Amor tussisque non celantur

Ontem ao voltar para casa, enquanto esperava a fila do ônibus andar, havia uma senhora na minha frente. Ela tinha a feição bem terna e calma, apesar de acometida pelos maus tratos do tempo. Ao subir no ônibus, esperando minha vez para passar o bilhete único vejo o marido dela, antes a frente, cedendo espaço e deixando-a entrar e sentar primeiro.

Como sou uma barra de manteiga, não deixei de expressar o quanto admirada fiquei com a cena.
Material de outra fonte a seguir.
(** * t-digest: scale function, centroids, merge engine, queries and codec

    A shallow embedding of [tdigest.hpp] (namespace [datasketches]).
    The header holds [scale_function], [centroid], [centroid_cmp], the
    data members and the constants; the member functions it only
    declares have their bodies in [tdigest_impl.hpp] and are modelled
    here from the specification of the library, each marked so.

    Numbers.  The C++ [double] is read as the real number it denotes
    (Stdlib [R]): rounding, infinities and NaN payloads are outside
    the model, so every statement about arithmetic below is a
    statement in exact real arithmetic.  Where the code hands out a
    quiet NaN explicitly, the result type says so ([fresult]).  The
    template parameter [T] of [tdigest<T>] stays abstract behind the
    class [FloatType]; [R] is its exact instance.  A [uint64_t] is a
    [Z] in [0, 2^64) and its addition wraps.  A second instance,
    [binary64_FloatType], is the IEEE 754 double itself (the primitive
    floats of Rocq): it computes, infinities and NaN included, and
    shows which statements need exact arithmetic.

    State.  The digest is a record passed from call to call.  The
    [const] members that compress before they answer ([serialize],
    [get_rank], [get_quantile]) return the digest as they leave it
    next to their result.
*)

From Stdlib Require Import Reals Lra Lia ZArith List Bool Sorted Permutation.
From Stdlib Require Import Floats.
From coqutil Require Import Byte Word.LittleEndianList.
Import ListNotations.

(* ================================================================= *)
(** ** Definitions *)
(* ================================================================= *)

(** *** [struct scale_function] (K_2 of the Java implementation) *)

Module scale_function.
Local Open Scope R_scope.

(** [template<typename Func> double limit(Func f, double x, double low, double high)] *)
Definition limit (f : R -> R) (x low high : R) : R :=
  if Rlt_dec x low then f low
  else if Rgt_dec x high then f high
  else f x.

(** [double k(double q, double normalizer)] *)
Definition k (q normalizer : R) : R :=
  limit (fun q => ln (q / (1 - q)) * normalizer) q 1e-15 (1 - 1e-15).

(** [double q(double k, double normalizer)] *)
Definition q (k normalizer : R) : R :=
  let w := exp (k / normalizer) in
  w / (1 + w).

(** [double max(double q, double normalizer)] *)
Definition max (q normalizer : R) : R :=
  q * (1 - q) / normalizer.

(** [double z(double compression, double n)] *)
Definition z (compression n : R) : R :=
  4 * ln (n / compression) + 24.

(** [double normalizer(double compression, double n)] *)
Definition normalizer (compression n : R) : R :=
  compression / z compression n.

(** The clamp of the specification ("clamped to q in [1e-15, 1 - 1e-15]"):
    the point of the interval nearest to [x].  Stated from the spec's
    words, to be compared with [limit]. *)
Definition clamp (x : R) : R := Rmax 1e-15 (Rmin x (1 - 1e-15)).
End scale_function.

(** *** Machine integers *)

Definition uint64_wrap (z : Z) : Z := (z mod 2 ^ 64)%Z.

(** [uint64_t] addition, as [weight_ += other.weight_] performs it. *)
Definition uint64_add (a b : Z) : Z := uint64_wrap (a + b).

Definition is_uint16 (z : Z) : Prop := (0 <= z < 2 ^ 16)%Z.
Definition is_uint64 (z : Z) : Prop := (0 <= z < 2 ^ 64)%Z.

(** *** The template parameter [T]

    [static_assert(std::is_floating_point<T>::value)]: the operations
    of a floating-point type that the digest uses.  [Tltb] is
    [operator<], [Teqb] is [operator==], [T_of_u64] the implicit
    conversion of a [uint64_t] operand, [T_to_double] and
    [T_of_double] the conversions from and to [double]. *)
Class FloatType (T : Type) : Type := {
  Tadd : T -> T -> T;
  Tsub : T -> T -> T;
  Tmul : T -> T -> T;
  Tdiv : T -> T -> T;
  Tltb : T -> T -> bool;
  Teqb : T -> T -> bool;
  Tisnan : T -> bool;
  T_of_u64 : Z -> T;
  T_to_double : T -> R;
  T_of_double : R -> T
}.

(** [double] comparisons as booleans. *)
Definition Rltb (x y : R) : bool := if Rlt_dec x y then true else false.
Definition Rleb (x y : R) : bool := if Rle_dec x y then true else false.
Definition Reqb (x y : R) : bool := if Req_dec_T x y then true else false.

(** Exact arithmetic: [T] read as the reals. *)
#[export] Instance R_FloatType : FloatType R := {|
  Tadd := Rplus;
  Tsub := Rminus;
  Tmul := Rmult;
  Tdiv := Rdiv;
  Tltb := Rltb;
  Teqb := Reqb;
  Tisnan := fun _ => false;
  T_of_u64 := IZR;
  T_to_double := fun x => x;
  T_of_double := fun x => x
|}.

(** What a function that may answer [std::numeric_limits<>::quiet_NaN()]
    returns. *)
Inductive fresult (A : Type) : Type :=
| quiet_NaN : fresult A
| number : A -> fresult A.
Arguments quiet_NaN {A}.
Arguments number {A} _.

(** Errors propagated to the caller (the exceptions of the code). *)
Inductive error : Type :=
| InvalidArgument
| FormatError
| IoError
| CapacityError.

Inductive result (A : Type) : Type :=
| Ok : A -> result A
| Err : error -> result A.
Arguments Ok {A} _.
Arguments Err {A} _.

(** *** [class tdigest<T>::centroid] *)

Record centroid (T : Type) : Type := Centroid {
  mean_ : T;
  weight_ : Z
}.
Arguments Centroid {T} _ _.
Arguments mean_ {T} _.
Arguments weight_ {T} _.

Section Centroid.
Context {T : Type} `{FloatType T}.

Definition get_mean (c : centroid T) : T := mean_ c.
Definition get_weight (c : centroid T) : Z := weight_ c.

(** [weight_ += other.weight_;] *)
Definition add_weight (c other : centroid T) : centroid T :=
  {| mean_ := mean_ c;
     weight_ := uint64_add (weight_ c) (weight_ other) |}.

(** The integer that the second statement of [add] converts to [T]
    and divides by: the [weight_] field as it is at that point. *)
Definition add_divisor (c : centroid T) : Z := weight_ c.

(** [mean_ += (other.mean_ - mean_) * other.weight_ / weight_;] *)
Definition add_mean (c other : centroid T) : centroid T :=
  {| mean_ :=
       Tadd (mean_ c)
            (Tdiv (Tmul (Tsub (mean_ other) (mean_ c))
                        (T_of_u64 (weight_ other)))
                  (T_of_u64 (add_divisor c)));
     weight_ := weight_ c |}.

(** [void add(const centroid& other)]: the two statements in order. *)
Definition add (c other : centroid T) : centroid T :=
  add_mean (add_weight c other) other.

(** [struct centroid_cmp]: [operator()(a, b)] is [a.mean < b.mean]. *)
Definition centroid_cmp (a b : centroid T) : bool :=
  if Tltb (get_mean a) (get_mean b) then true else false.

(** The specification's other form of the weighted mean,
    [(w1*m1 + w2*m2) / (w1 + w2)], for comparison with [add]. *)
Definition combined_mean_spec (c other : centroid T) : T :=
  Tdiv (Tadd (Tmul (T_of_u64 (weight_ c)) (mean_ c))
             (Tmul (T_of_u64 (weight_ other)) (mean_ other)))
       (T_of_u64 (uint64_add (weight_ c) (weight_ other))).
End Centroid.

(** The weights of a list of centroids added up in [Z], without
    wrap-around. *)
Fixpoint sum_weights {T : Type} (l : list (centroid T)) : Z :=
  match l with
  | [] => 0%Z
  | c :: l' => (weight_ c + sum_weights l')%Z
  end.

(** A centroid whose weight has the width of [uint64_t]. *)
Definition weight_fits {T : Type} (c : centroid T) : Prop :=
  is_uint64 (weight_ c).

(** *** [class tdigest<T>]: constants and state *)

Definition USE_ALTERNATING_SORT : bool := true.
Definition USE_TWO_LEVEL_COMPRESSION : bool := true.
Definition USE_WEIGHT_LIMIT : bool := true.

Definition PREAMBLE_LONGS_EMPTY : Z := 1.
Definition PREAMBLE_LONGS_NON_EMPTY : Z := 2.
Definition SERIAL_VERSION : Z := 1.
Definition SKETCH_TYPE : Z := 20.
Definition COMPAT_DOUBLE : Z := 1.
Definition COMPAT_FLOAT : Z := 2.

(** [enum flags { IS_EMPTY, REVERSE_MERGE };] and the value C++ gives
    each enumerator (its position in the declaration). *)
Inductive flags : Type := IS_EMPTY | REVERSE_MERGE.

Definition flags_value (f : flags) : Z :=
  match f with
  | IS_EMPTY => 0
  | REVERSE_MERGE => 1
  end.

(** The private data members; [allocator_] carries no state of the
    sketch and is left out.  [min_] and [max_] are [None] until a value
    has been seen. *)
Record tdigest (T : Type) : Type := Tdigest {
  reverse_merge_ : bool;
  k_ : Z;
  internal_k_ : Z;
  min_ : option T;
  max_ : option T;
  centroids_capacity_ : Z;
  centroids_ : list (centroid T);
  centroids_weight_ : Z;
  buffer_capacity_ : Z;
  buffer_ : list (centroid T);
  buffered_weight_ : Z
}.
Arguments Tdigest {T} _ _ _ _ _ _ _ _ _ _ _.
Arguments reverse_merge_ {T} _.
Arguments k_ {T} _.
Arguments internal_k_ {T} _.
Arguments min_ {T} _.
Arguments max_ {T} _.
Arguments centroids_capacity_ {T} _.
Arguments centroids_ {T} _.
Arguments centroids_weight_ {T} _.
Arguments buffer_capacity_ {T} _.
Arguments buffer_ {T} _.
Arguments buffered_weight_ {T} _.

(** Modelled from the spec: the sizes that sections 4.2 and 6 leave to
    the implementation and that [tdigest_impl.hpp] fixes: the least
    admissible [k], the map from [k] to [internal_k], and the ratio of
    the buffer capacity to the capacity of the compressed array. *)
Record tuning : Type := Tuning {
  K_MIN : Z;
  internal_k_of : Z -> Z;
  BUFFER_MULTIPLIER : Z
}.

(** Modelled from the spec: the values it quotes as examples for the
    sizes that [tdigest_impl.hpp] fixes: minimum 10, [internal_k]
    about [2k], multiplier 5. *)
Definition reference_tuning : tuning :=
  {| K_MIN := 10; internal_k_of := fun k => (2 * k)%Z; BUFFER_MULTIPLIER := 5 |}.

(** Ties keep their order: [std::stable_sort] with comparator [lt]. *)
Fixpoint insert_sorted {A : Type} (lt : A -> A -> bool) (x : A) (l : list A)
  : list A :=
  match l with
  | [] => [x]
  | y :: l' => if lt y x then y :: insert_sorted lt x l' else x :: y :: l'
  end.

Definition stable_sort {A : Type} (lt : A -> A -> bool) (l : list A) : list A :=
  fold_right (insert_sorted lt) [] l.

(** Modelled from the spec: [static double weighted_average(double x1,
    double w1, double x2, double w2)] (declared in the header, body in
    [tdigest_impl.hpp]), section 4.4:
    [(x1*w1 + x2*w2) / (w1 + w2)]. *)
Definition weighted_average (x1 w1 x2 w2 : R) : R :=
  ((x1 * w1 + x2 * w2) / (w1 + w2))%R.

Section Digest.
Context {T : Type} `{FloatType T}.
Variable tune : tuning.

(** [std::min(a, b)] and [std::max(a, b)]. *)
Definition Tmin (a b : T) : T := if Tltb b a then b else a.
Definition Tmax (a b : T) : T := if Tltb a b then b else a.

(** Modelled from the spec: [min <- min(min, x)] and [max <- max(max, x)]
    of section 4.3, step 9, on fields that hold nothing before the
    first value. *)
Definition min_seen (m : option T) (x : T) : option T :=
  match m with
  | None => Some x
  | Some a => Some (Tmin a x)
  end.

Definition max_seen (m : option T) (x : T) : option T :=
  match m with
  | None => Some x
  | Some a => Some (Tmax a x)
  end.

(** Modelled from the spec: the private constructor
    [tdigest(bool reverse_merge, uint16_t k, T min, T max,
             vector_centroid&& centroids, uint64_t total_weight_, ...)]
    (declared in the header, body in [tdigest_impl.hpp]); section 4.2
    derives the capacities from [internal_k]. *)
Definition make_tdigest (reverse_merge : bool) (k : Z) (min max : option T)
    (centroids : list (centroid T)) (total_weight : Z) : tdigest T :=
  let internal_k := internal_k_of tune k in
  let centroids_capacity := (2 * internal_k)%Z in
  {| reverse_merge_ := reverse_merge;
     k_ := k;
     internal_k_ := internal_k;
     min_ := min;
     max_ := max;
     centroids_capacity_ := centroids_capacity;
     centroids_ := centroids;
     centroids_weight_ := total_weight;
     buffer_capacity_ := (BUFFER_MULTIPLIER tune * centroids_capacity)%Z;
     buffer_ := [];
     buffered_weight_ := 0 |}.

(** Modelled from the spec: [explicit tdigest(uint16_t k = 100, ...)]
    (body in [tdigest_impl.hpp]).  Section 6: [k] "must be >= a small
    positive minimum"; section 7: [InvalidArgument] otherwise. *)
Definition tdigest_new (k : Z) : result (tdigest T) :=
  if (k <? K_MIN tune)%Z then Err InvalidArgument
  else Ok (make_tdigest false k None None [] 0).

(** Modelled from the spec: [bool is_empty() const] (body in
    [tdigest_impl.hpp]): "true if t-Digest has not seen any data", that
    is, both arrays are empty. *)
Definition is_empty (d : tdigest T) : bool :=
  match centroids_ d, buffer_ d with
  | [], [] => true
  | _, _ => false
  end.

(** Modelled from the spec: [T get_min_value() const] (body in
    [tdigest_impl.hpp]): the [min] of section 3. *)
Definition get_min_value (d : tdigest T) : option T := min_ d.

(** Modelled from the spec: [T get_max_value() const] (body in
    [tdigest_impl.hpp]): the [max] of section 3. *)
Definition get_max_value (d : tdigest T) : option T := max_ d.

(** Modelled from the spec: [uint16_t get_k() const] (body in
    [tdigest_impl.hpp]): the [k] of section 3. *)
Definition get_k (d : tdigest T) : Z := k_ d.

(** Modelled from the spec: [uint64_t get_total_weight() const] (body
    in [tdigest_impl.hpp]); section 3, invariant 3, with the addition
    of the field type. *)
Definition get_total_weight (d : tdigest T) : Z :=
  uint64_add (centroids_weight_ d) (buffered_weight_ d).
Algo tão simples, mas que demonstra respeito e amor de forma tão nítida! Acabei por emitir um ‘ownn que fofo’ bem baixinho, e nisso o motorista responde:

– Da hora ne? Muito da hora.

– É, da hora mesmo. Muito bonito

Passei a catraca e sentei.

É comum pessoas reclamarem de não ter um namorado ou uma namorada. ‘Ter’. Um verbo  possessivo.  Isso é amor?

Prefiro o ‘ser’ amado. Ser amada e amar.  Ser enamorada e enamorar.
‘Ter’, ‘Objetificar’ ? Objetos podem quebrar, envelhecer e tornar-se inúteis. Ser não. O Ser muda sim, mas não muda para tornar-se obsoleto. Muda para ser diferente, atualizar-se e manter-se novo apesar das resistências. Muda para aprofundar-se, para conhecer o outro no seu eu mais intimo e também conhecer a si mesmo de forma profunda. Muda para continuar vivo apesar da idade.

*

“O tempo é muito lento para os que esperam
Muito rápido para os que tem medo
Muito longo para os que lamentam
Muito curto para os que festejam
Mas, para os que amam, o tempo é eterno.”